▶ _PROVIDED RECORDS_

■ ■ ■ ■ ■ ■ ■

(* ===== verification/Rbac.v ===== *)
(** * rbac/: roles, permissions, and what a user may do

    The statements on [roles], [permissions] and their join tables
    (rbac/repository.go), the service over them (rbac/service.go), its adapter
    for the OAuth service (rbac/oauth_adapter.go) and the permission guards
    (rbac/middleware.go).  The foreign keys of the join tables and their
    cascades (migrations/011, 019) are part of the statements, since permissions
    are computed from the join tables alone. *)
From S2P Require Import Prelude.
From S2P Require Import Errors.
From S2P Require Import GoLib.
From S2P Require Import Model.
From S2P Require Import Platform.
From S2P Require Import Config.
From S2P Require Import Exec.
From S2P Require Import UserSvc.
From S2P Require Import MfaSvc.
From S2P Require Import Policy.
From S2P Require Import OAuth.
From S2P Require Import Middleware.
Local Open Scope Z_scope.

(** ** rbac/repository.go *)
Module RbacRepo.

Definition exists_in {V} (t : gmap UUID V) (id : UUID) : bool := is_Some_b (t !! id).

(** The rows a preload of a role's permissions fills in. *)
Definition permissions_of (db : DB) (roleID : UUID) : list Permission.t :=
  select_rows (fun p => bool_decide ((roleID, p.(Permission.ID)) ∈ db.(role_permissions)))
    db.(permissions).

Definition preload (db : DB) (r : Role.t) : Role.t :=
  r <| Role.Permissions := permissions_of db r.(Role.ID) |>.

Definition name_taken (t : gmap UUID Role.t) (id : UUID) (name : string) : bool :=
  is_Some_b (first_row N.leb
    (fun r => String.eqb r.(Role.Name) name && negb (N.eqb r.(Role.ID) id)) t).

(** [name] has a unique index. *)
Definition CreateRole (role : Role.t) : M Role.t :=
  id <- BeforeCreate role.(Role.ID) ;;
  wall <- wall_now ;;
  let row := role <| Role.ID := id |>
                  <| Role.CreatedAt ::= auto_time wall |>
                  <| Role.UpdatedAt ::= auto_time wall |> in
  stmt (fun _ db =>
    if exists_in db.(roles) id || name_taken db.(roles) id row.(Role.Name)
    then Err (EDriver "duplicate key value violates unique constraint")
    else Ok (db <| roles ::= insert id row |>)) ;;;
  ret row.
Lemma print_members_bytes l : members_ok l -> Forall (fun b => 0 <= b < 256) (print_members l).
Proof.
  induction 1 as [|[k v] l [Hk Hv] Hl IH]; [constructor|]. simpl in Hk, Hv.
  assert (Hkv : Forall (fun b => 0 <= b < 256) (encode_string k ++ 58 :: print_scalar v)).
  { rewrite encode_plain by done. apply Forall_app. split.
    - constructor; [lia|]. apply Forall_app. split; [apply bytes_of_bytes | repeat constructor; lia].
    - constructor; [lia | by apply print_scalar_bytes]. }
  destruct l as [|kv l]; [exact Hkv|].
  change (print_members ((k, v) :: kv :: l)) with
    (encode_string k ++ 58 :: print_scalar v ++ 44 :: print_members (kv :: l)).
  apply Forall_app in Hkv as [Hk' Hv']. apply Forall_app. split; [done|].
  inversion Hv' as [|? ? H58 Hv'']; subst. constructor; [done|]. apply Forall_app. split; [done|].
  constructor; [lia|]. apply IH.
Qed.

Lemma print_members_length l : (List.length l <= List.length (print_members l))%nat.
Proof.
  induction l as [|[k v] [|kv l] IH]; [done| |].
  - simpl. rewrite length_app. simpl. lia.
  - change (print_members ((k, v) :: kv :: l)) with
      (encode_string k ++ 58 :: print_scalar v ++ 44 :: print_members (kv :: l)).
    rewrite length_app. cbn [List.length] in *. rewrite length_app. cbn [List.length]. lia.
Qed.

(** The parser reads a printed object back. *)
Lemma parse_print_flat l :
  l <> [] -> members_ok l ->
  parse_document (print_flat l) = Some (AMap (map (fun kv => (kv.1, any_of kv.2)) l)).
Proof.
  intros Hne Hl. unfold parse_document, print_flat.
  assert (Hbytes : bytes_of (string_of_bytes (123 :: print_members l ++ [125])) = 123 :: print_members l ++ [125]).
  { apply bytes_of_string_of_bytes. constructor; [lia|]. apply Forall_app.
    split; [by apply print_members_bytes|]. repeat constructor; lia. }
  rewrite Hbytes. clear Hbytes. pose proof (print_members_length l) as Hlen.
  set (fuel := (2 * _ + 2)%nat). assert (Hfuel : exists n, fuel = S n /\ (List.length l < n)%nat).
  { exists (fuel - 1)%nat. unfold fuel. simpl List.length. rewrite length_app. simpl. lia. }
  destruct Hfuel as (n & -> & Hn).
  assert (Hstep : forall r, parse_value (S n) 0 (123 :: 34 :: r)
    = match parse_members n 1 (34 :: r) with Some (m, r) => Some (AMap m, r) | None => None end) by done.
  assert (Hr : exists r, print_members l ++ [125] = 34 :: r).
  { destruct l as [|[k v] [|kv l]]; [done|..]; by eexists. }
  destruct Hr as (r & Hr). rewrite Hr, Hstep, <-Hr, (parse_print_members n 1 l []) by done. done.
Qed.

Lemma atoi_dec n : 0 <= n < 2 ^ 63 -> atoi (dec n) = Some n.
Proof.
  intros Hn. destruct (dec_value n ltac:(lia)) as (Hv & Hd & Hne).
  assert (Hu : unsigned_val (dec n) = Some n) by (unfold unsigned_val; by destruct (dec n)).
  unfold atoi. destruct (dec_shape n ltac:(lia)) as [[-> _]|(c & s & He & _ & Hb)]; [done|].
  assert (Hm : match dec n with String "-" s' => Z.opp <$> unsigned_val s' | String "+" s' => unsigned_val s'
    | _ => unsigned_val (dec n) end = Some n).
  { rewrite He in *. destruct (ascii_dec c "-") as [->|]; [done|]. destruct (ascii_dec c "+") as [->|]; [done|].
    destruct c as [[] [] [] [] [] [] [] []]; try done; exact Hu. }
  rewrite Hm. unfold int64_min, int64_max. destruct (Z.leb_spec (- 2 ^ 63) n), (Z.leb_spec n (2 ^ 63 - 1)); [done|lia..].
Qed.

(** ** Decoding the fields of a struct *)

Lemma decode_field {R} set k v m (r r' : R) f :
  set k = Some f -> v <> ANil -> f v r = Some r' ->
  decode_fields set ((k, v) :: m) r = decode_fields set m r'.
Proof. intros Hs Hv Hf. simpl. rewrite Hs. destruct v; by rewrite ?Hf. Qed.

Lemma int_field_dec {R} (f : Z -> R -> R) n r :
  0 <= n < 2 ^ 63 -> int_field f (ANumber (dec n)) r = Some (f n r).
Proof. intros Hn. unfold int_field. by rewrite atoi_dec. Qed.
Lemma FinishLogin_spec_witness :
  let H := sample_webauthn in
  let db := passkey_db None PurposeLogin in
  let '(r, db') := run (FinishLogin sample_login) UserFacts.sample_env db in
  is_ok r = true /\
  match r with
  | Err _ => True
  | Ok (u, matched) => exists p c, matched = Some p /\ proves sample_login UserFacts.sample_env db u p c /\
      (no_faults UserFacts.sample_env ->
       db'.(passkeys) = <[p.(Passkey.ID) := used p c UserFacts.sample_env.(env_wall)]> db.(passkeys))
  end.
Proof.
  intros H db.
  pose proof (@FinishLogin_spec sample_webauthn sample_webauthn_laws sample_login UserFacts.sample_env db
    (passkey_db_wf _ _)) as Hs.
  assert (Hok : is_ok (run (FinishLogin sample_login) UserFacts.sample_env db).1 = true) by (vm_compute; reflexivity).
  destruct (run _ _ db) as [r db']. split; [exact Hok | exact Hs].
Defined.

Lemma ValidateReauthAssertion_spec_witness :
  let H := sample_webauthn in
  let db := passkey_db (Some 5%N) PurposeReauth in
  (run (ValidateReauthAssertion 5%N 3%N "resp") UserFacts.sample_env db).1 = Ok true /\
  exists p, db.(passkeys) !! p.(Passkey.ID) = Some p /\ p.(Passkey.UserID) = 5%N.
Proof.
  intros H db.
  pose proof (@ValidateReauthAssertion_spec sample_webauthn sample_webauthn_laws 5%N 3%N "resp"
    UserFacts.sample_env db (passkey_db_wf _ _)) as Hs.
  assert (Hok : (run (ValidateReauthAssertion 5%N 3%N "resp") UserFacts.sample_env db).1 = Ok true)
    by (vm_compute; reflexivity).
  destruct (run _ _ db) as [r db']. split; [exact Hok|].
  destruct (Hs Hok) as (d & u & p & c & ps & n & dbr & _ & _ & Hp & Hu & _). exists p. split; [exact Hp | exact Hu].
Defined.
Definition allowedTypes : list string :=
  ["text"; "textarea"; "email"; "url"; "tel"; "number"; "date"; "select"; "multiselect"; "checkbox"; "radio"].

Definition StandardTargets : list (string * string) :=
  [("display_name", "text"); ("phone", "tel"); ("metadata.given_name", "text");
   ("metadata.family_name", "text"); ("metadata.middle_name", "text"); ("metadata.nickname", "text");
   ("metadata.preferred_username", "text"); ("metadata.profile", "url"); ("metadata.website", "url");
   ("metadata.gender", "text"); ("metadata.birthdate", "date"); ("metadata.zoneinfo", "text");
   ("metadata.locale", "text")].

Definition allowedContexts : list string := ["register"; "federation"].

(** [^[a-z][a-z0-9_]{0,63}$] *)
Definition key_char (first : bool) (c : ascii) : bool :=
  let b := code c in
  ((97 <=? b) && (b <=? 122)) || (negb first && (((48 <=? b) && (b <=? 57)) || (b =? 95))).

Definition fieldKeyRe (s : string) : bool :=
  match s with
  | String c r => key_char true c && all_chars (key_char false) r && Nat.leb (String.length r) 63
  | EmptyString => false
  end.

Module FieldOption.
Record t := mk { Value : string; Label : string }.
#[global] Instance eta_t : Eta t := fun r => mk (r.(Value)) (r.(Label)).
Definition zero : t := mk "" "".

Definition field (k : string) : option (any -> t -> option t) :=
  if equal_fold "value" k then Some (string_field (fun s r => r <| Value := s |>))
  else if equal_fold "label" k then Some (string_field (fun s r => r <| Label := s |>))
  else None.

■ ■ ■ ■ ■ ■ ■

▶ _WHAT THE TASK ASKS_
Starting with the line that contains "Record t := mk", output every line through the end of the listing above, unchanged.

▶ _SOLUTION_
Record t := mk { Value : string; Label : string }.
#[global] Instance eta_t : Eta t := fun r => mk (r.(Value)) (r.(Label)).
Definition zero : t := mk "" "".

Definition field (k : string) : option (any -> t -> option t) :=
  if equal_fold "value" k then Some (string_field (fun s r => r <| Value := s |>))
  else if equal_fold "label" k then Some (string_field (fun s r => r <| Label := s |>))
  else None.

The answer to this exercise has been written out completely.